Dataset items:
┏━━

Definition with_model_dir (d : string) (f : Flags) : Flags := {|
  image_dir := image_dir f;
  output_labels := output_labels f;
  summaries_dir := summaries_dir f;
  how_many_training_steps := how_many_training_steps f;
  learning_rate := learning_rate f;
  train_batch_size := train_batch_size f;
  test_batch_size := test_batch_size f;
  validation_batch_size := validation_batch_size f;
  model_dir := d;
  architecture := architecture f;
  optimizer_name := optimizer_name f;
  image_size := image_size f;
  epochs := epochs f
|}.

Definition with_training_steps (n : Z) (f : Flags) : Flags := {|
  image_dir := image_dir f;
  output_labels := output_labels f;
  summaries_dir := summaries_dir f;
  how_many_training_steps := n;
  learning_rate := learning_rate f;
  train_batch_size := train_batch_size f;
  test_batch_size := test_batch_size f;
  validation_batch_size := validation_batch_size f;
  model_dir := model_dir f;
  architecture := architecture f;
  optimizer_name := optimizer_name f;
  image_size := image_size f;
  epochs := epochs f
|}.

(** *** More test doubles *)

(** The test double with a framework whose assembled model has a single
    layer. *)
Definition single_layer_env : Env Mock.world := {|
  env_makedirs := Mock.makedirs;
  env_strftime := Mock.strftime;
  env_flow_from_directory := Mock.flow;
  env_np_save := Mock.save;
  env_Input := Mock.Input;
  env_MobileNetV2 := Mock.backbone;
  env_set_trainable := Mock.set_trainable;
  env_Dense := Mock.dense;
  env_Model := fun inputs outputs w =>
    (Return {| model_id := Mock.next_id w; model_layers := [Mock.pooling_layer];
               model_input := inputs; model_output := outputs |},
     Mock.bump 1 w);
  env_get_layer := Mock.get_layer;
  env_summary := Mock.summary;
  env_compile := Mock.compile;
  env_save_keras_model := Mock.save_model;
  env_load_keras_model := Mock.load_model;
  env_evaluate_generator := Mock.evaluate;
  env_fit_generator := Mock.fit;
  env_copy_tree := Mock.copy;
  env_clear_session := Mock.clear
|}.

┗━━

**DIRECTIONS:** The result is a copy of every line above where the word "inputs" shows up.

**SOLUTION TO THE EXERCISE:**
  env_Model := fun inputs outputs w =>
               model_input := inputs; model_output := outputs |},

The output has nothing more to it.